* Data under study
Lemma list_available_models_uses_fallback_witness :
  absent installed_world "config/models.yaml" ∧
  list_available_models "config/models.yaml" installed_world =
    (Ok demo_config, installed_world) ∧
  list_available_models "config/models.yaml" installed_world =
    list_available_models "/home/u/proj/config/models.yaml" installed_world.
Proof.
  assert (absent installed_world "config/models.yaml") as Habsent
    by (split; [reflexivity | apply not_elem_of_empty]).
  split; [done | split; [reflexivity |]].
  apply (list_available_models_uses_fallback installed_world
           "config/models.yaml" Habsent).
Defined.

(** X8. [list_available_models] returns [v] exactly when a source is
    located and loads to [v], or when [Path.exists] reports both paths
    absent and [v] is the empty mapping; an empty result therefore does
    not tell a missing file from a file that holds an empty mapping. *)
Theorem list_available_models_returns_iff w config_path v :
  (list_available_models config_path w).1 = Ok v ↔
  located w config_path = Some (Loads v) ∨
  (absent w config_path ∧ absent w (fallback_config w) ∧ v = PDict ∅).
Proof.
  rewrite list_available_models_run, located_search. simpl. split.
  - intros Hok. destruct (search w config_path) as [p src| |] eqn:Hs.
    + left. exists p. destruct src; by simplify_eq.
    + right. apply search_missing in Hs as [Hp Hf]. by simplify_eq.
    + done.
  - intros [[p ->]|(Hp & Hf & ->)]; [done |].
    by rewrite (proj2 (search_missing w config_path) (conj Hp Hf)).
Qed.

(** X9. Every model that [pick_model] returns is an entry of the listing:
    [list_available_models] on the same path gives a mapping whose entry
    for the provider is a mapping that holds the returned value under the
    resolved tier or under "general". *)
Theorem pick_model_result_is_listed w provider technique tier config_path v :
  (pick_model provider technique tier config_path w).1 = Ok v →
  ∃ d m t,
    list_available_models config_path w = (Ok (PDict d), w) ∧
    d !! provider = Some (PDict m) ∧
    m !! t = Some v ∧
    (t = resolved_tier tier technique ∨ t = "general").
Proof.
  intros Hok.
  destruct (pick_model_ok_inv _ _ _ _ _ _ Hok) as (d & m & Hloc & Hd & Hv).
  rewrite (list_available_models_located _ _ _ Hloc).
  destruct Hv as [Hv|[_ Hv]]; eauto 10.
Qed.

Lemma pick_model_result_is_listed_witness :
  ∃ d m t,
    list_available_models "config/models.yaml" demo_world =
      (Ok (PDict d), demo_world) ∧
    d !! "groq" = Some (PDict m) ∧
    m !! t = Some (PStr "llama-3.1-8b-instant") ∧
    (t = resolved_tier None "CoT" ∨ t = "general").
Proof.
  apply (pick_model_result_is_listed demo_world "groq" "CoT" None
           "config/models.yaml" (PStr "llama-3.1-8b-instant")).
  reflexivity.
Defined.

(** X10. The exceptions [pick_model] can raise, each with its cause:
    [OSError] when an existence test fails; when both paths are reported
    absent, [FileNotFoundError] with the three-line message, or the one of
    [Path.cwd] when the working directory is gone; the loader's exception
    when the source does not load; and, once a value is loaded, only
    [TypeError], the provider-not-found [KeyError] and [KeyError] with
    the key "general". *)
Theorem pick_model_raises_only w provider technique tier config_path e :
  (pick_model provider technique tier config_path w).1 = Raise e →
  (search w config_path = StatFails ∧ e = OSError) ∨
  (absent w config_path ∧ absent w (fallback_config w) ∧
   e = FileNotFoundError
         (match cwd w with
          | Some here =>
              not_found_message config_path (fallback_config w) here
          | None => cwd_gone_message
          end)) ∨
  (∃ src, located w config_path = Some src ∧ load_error src = Some e) ∨
  (∃ config, located w config_path = Some (Loads config) ∧
     (e = TypeError ∨
      e = KeyError (provider_message provider config_path) ∨
      e = KeyError "general")).
Proof.
  intros Hraise. destruct (search w config_path) as [p src| |] eqn:Hs.
  2: { right. left. rewrite (pick_model_missing _ _ _ _ _ Hs) in Hraise.
       apply search_missing in Hs as [Hp Hf]. simpl in Hraise.
       split; [done | split; [done |]]. destruct (cwd w); congruence. }
  2: { left. rewrite (pick_model_stat_fails _ _ _ _ _ Hs) in Hraise.
       simpl in Hraise. split; congruence. }
  assert (located w config_path = Some src) as Hloc
    by (apply located_search; eauto).
  right. right. destruct (load_error src) as [e'|] eqn:He.
  { left. rewrite (pick_model_load_fails _ _ _ _ _ _ _ Hloc He) in Hraise.
    simpl in Hraise. exists src. split; congruence. }
  right. destruct src as [config| | |]; try done.
  exists config. split; [done |].
  destruct (is_mapping config) eqn:Hconfig.
  2: { rewrite (pick_model_config_other _ _ _ _ _ _ Hloc Hconfig) in Hraise.
       simpl in Hraise. repeat case_match; simplify_eq; auto. }
  destruct config as [| | | | |d]; try done.
  destruct (d !! provider) as [entry|] eqn:Hd.
  2: { rewrite (pick_model_unknown_provider _ _ _ _ _ _ Hloc Hd) in Hraise.
       simpl in Hraise. simplify_eq. auto. }
  destruct (is_mapping entry) eqn:Hentry.
  2: { rewrite (pick_model_entry_other _ _ _ _ _ _ _ Hloc Hd Hentry) in Hraise.
       simpl in Hraise. simplify_eq. auto. }
  destruct entry as [| | | | |m]; try done.
  rewrite (pick_model_mapping _ _ _ _ _ _ _ Hloc Hd) in Hraise.
  simpl in Hraise. repeat case_match; simplify_eq; auto.
Qed.
(** A call that succeeded, whatever is written after it. *)
Lemma ran_success (E : externals) (t : float) (w w' : world) (o : outcome float)
    (c : call) :
  w_calls w' = w_calls w ++ [c] → made_by E c → ¬ call_failed c →
  ran E 1 t w o w'.
Proof.
  intros Hc Hm Hf. exists [c]. split_and!; [done|done|by constructor|].
  intros Hall. apply Forall_cons in Hall as [? _]. done.
Qed.

(** A call that failed, after which nothing is written. *)
Lemma ran_failure (E : externals) (t : float) (w w' : world) (c : call) :
  w_calls w' = w_calls w ++ [c] → made_by E c →
  (∀ d, listing (w_fs w') d = listing (w_fs w) d) →
  ran E 1 t w (Returned t) w'.
Proof.
  intros Hc Hm Hs. exists [c]. split_and!; [done|done|by constructor|done].
Qed.

Lemma made_by_call (E : externals) (fs : FS) (n : nat) (ref : fpath)
    (action : string) (width height : Z) :
  made_by E (Call ref action width height
               (client_result E fs n ref action width height)).
Proof. by exists fs, n. Qed.

Section Ran.
Context (E : externals) (config : PipelineConfig).

Lemma single_item_ran (t : float) (w : world) (item : string * single_entry) :
  ran E 1 t w (Returned (single_item E config (t, w) item).1)
    (single_item E config (t, w) item).2.
Proof.
  destruct item as [name entry]. unfold single_item.
  destruct (_has_frames _ _ _); [by apply (ran_weaken E 0), ran_same; [lia|..]|].
  unfold generate_animation. cbn [w_fs w_calls w_out print].
  pose proof (made_by_call E (w_fs w) (length (w_calls w)) (reference config)
                (prompt entry) (frame_size config) (frame_size config)) as Hm.
  destruct (client_result _ _ _ _ _ _ _) as [[frames cost]|e].
  - destruct (save_frames_or_raise _ _ _ _) as [[saved|e] fs]; cbn [fst snd].
    + match goal with
      | |- context [_assemble_animation_or_raise E config (?b ++ [?l]) ?n ?w'] =>
        pose proof (_assemble_animation_or_raise_calls E config b l n w') as Ha;
        destruct (_assemble_animation_or_raise E config (b ++ [l]) n w')
          as [[[]|e] w2]
      end; cbn [fst snd] in *;
        (eapply ran_success; [|exact Hm|by intros []]);
        cbn [w_calls print]; by rewrite Ha.
    + eapply ran_success; [|exact Hm|by intros []]. done.
  - cbn [fst snd]. by eapply ran_failure.
Qed.
(** * CyberGuard dashboard: a model of the front-end's view logic

    The development follows the TypeScript sources of the dashboard:
    the API client ([services/api.ts]), the Users, UserDetail, Dashboard,
    Recommendations and Settings pages, the RiskSimulator component and
    the Layout shell.  Pure
    helpers become functions; a React component becomes a record of its
    [useState] cells together with one transition per handler, the
    outcome of each awaited network call being an explicit argument. *)

From Stdlib Require Import QArith Qabs Qround Lqa Sorted Ascii String.
From stdpp Require Import gmap strings list fin_maps pretty.

Local Open Scope string_scope.

(** ** JavaScript numbers

    A finite double is a rational, and the constants the code compares
    scores with (20, 30, 40) are doubles, so [>=] on finite values is
    the order of [Q].  The three other values of the [number] type are
    kept apart. *)

Inductive number : Type :=
  | Finite (q : Q)
  | PosInfinity
  | NegInfinity
  | NaN.

(** [x >= k] for a finite constant [k]. *)
Definition num_geb (x : number) (k : Q) : bool :=
  match x with
  | Finite q => Qle_bool k q
  | PosInfinity => true
  | NegInfinity => false
  | NaN => false
  end.

(** [x <= y]; every comparison with [NaN] is false. *)
Definition num_leb (x y : number) : bool :=
  match x, y with
  | NaN, _ | _, NaN => false
  | NegInfinity, _ => true
  | _, PosInfinity => true
  | Finite a, Finite b => Qle_bool a b
  | _, _ => false
  end.

(** [x - y].  Only the sign of a difference is ever inspected (by the
    sort comparator), and the sign of the rounded difference of two
    finite doubles is the sign of the exact one. *)
Definition num_sub (x y : number) : number :=
  match x, y with
  | NaN, _ | _, NaN => NaN
  | Finite a, Finite b => Finite (a - b)
  | PosInfinity, PosInfinity => NaN
  | NegInfinity, NegInfinity => NaN
  | PosInfinity, _ => PosInfinity
  | NegInfinity, _ => NegInfinity
  | Finite _, PosInfinity => NegInfinity
  | Finite _, NegInfinity => PosInfinity
  end.

Section Rounded.
(** Arithmetic on doubles is correctly rounded: the result of [+] or
    [/] on finite operands is the double nearest to the exact result,
    or an infinity when that overflows.  [round] is that rounding, from
    the exact rational result to the [number] the operation returns. *)
Variable round : Q → number.

(** [x + y]. *)
Definition num_add (x y : number) : number :=
  match x, y with
  | NaN, _ | _, NaN => NaN
  | Finite a, Finite b => round (a + b)
  | PosInfinity, NegInfinity | NegInfinity, PosInfinity => NaN
  | PosInfinity, _ | _, PosInfinity => PosInfinity
  | NegInfinity, _ | _, NegInfinity => NegInfinity
  end.

(** [x / n] for an array length [n]: dividing by zero does not throw,
    it yields [NaN] for a zero or [NaN] numerator and an infinity
    otherwise. *)
Definition num_div (x : number) (n : nat) : number :=
  match n with
  | O =>
      match x with
      | Finite q =>
          if Qeq_bool q 0 then NaN
          else if Qle_bool q 0 then NegInfinity else PosInfinity
      | other => other
      end
  | S _ =>
      match x with
      | Finite q => round (q / inject_Z (Z.of_nat n))
      | other => other
      end
  end.

End Rounded.

Definition is_finite (x : number) : bool :=
  match x with Finite _ => true | _ => false end.

(** [x.toFixed(1)]: the integer [n] with [n / 10] nearest to [|x|], the
    larger one on a tie, printed with one decimal.  (Magnitudes of
    1e21 and above, which JavaScript prints in exponent form, are
    outside what a risk score takes.) *)
Definition toFixed1 (x : number) : string :=
  match x with
  | NaN => "NaN"
  | PosInfinity => "Infinity"
  | NegInfinity => "-Infinity"
  | Finite q =>
      let a := Qabs q in
      let n := Qfloor (a * 10 + (1 # 2)) in
      (if Qle_bool 0 q then "" else "-") +:+
      pretty (n / 10)%Z +:+ "." +:+ pretty (n mod 10)%Z
  end.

* Task prompt
Taking the line with "m !! t = Some (PStr" as the first and the line with "(e = TypeError ∨" as the last, retype that stretch of the data above exactly, with no other lines.

* Your response
    m !! t = Some (PStr "llama-3.1-8b-instant") ∧
    (t = resolved_tier None "CoT" ∨ t = "general").
Proof.
  apply (pick_model_result_is_listed demo_world "groq" "CoT" None
           "config/models.yaml" (PStr "llama-3.1-8b-instant")).
  reflexivity.
Defined.

(** X10. The exceptions [pick_model] can raise, each with its cause:
    [OSError] when an existence test fails; when both paths are reported
    absent, [FileNotFoundError] with the three-line message, or the one of
    [Path.cwd] when the working directory is gone; the loader's exception
    when the source does not load; and, once a value is loaded, only
    [TypeError], the provider-not-found [KeyError] and [KeyError] with
    the key "general". *)
Theorem pick_model_raises_only w provider technique tier config_path e :
  (pick_model provider technique tier config_path w).1 = Raise e →
  (search w config_path = StatFails ∧ e = OSError) ∨
  (absent w config_path ∧ absent w (fallback_config w) ∧
   e = FileNotFoundError
         (match cwd w with
          | Some here =>
              not_found_message config_path (fallback_config w) here
          | None => cwd_gone_message
          end)) ∨
  (∃ src, located w config_path = Some src ∧ load_error src = Some e) ∨
  (∃ config, located w config_path = Some (Loads config) ∧
     (e = TypeError ∨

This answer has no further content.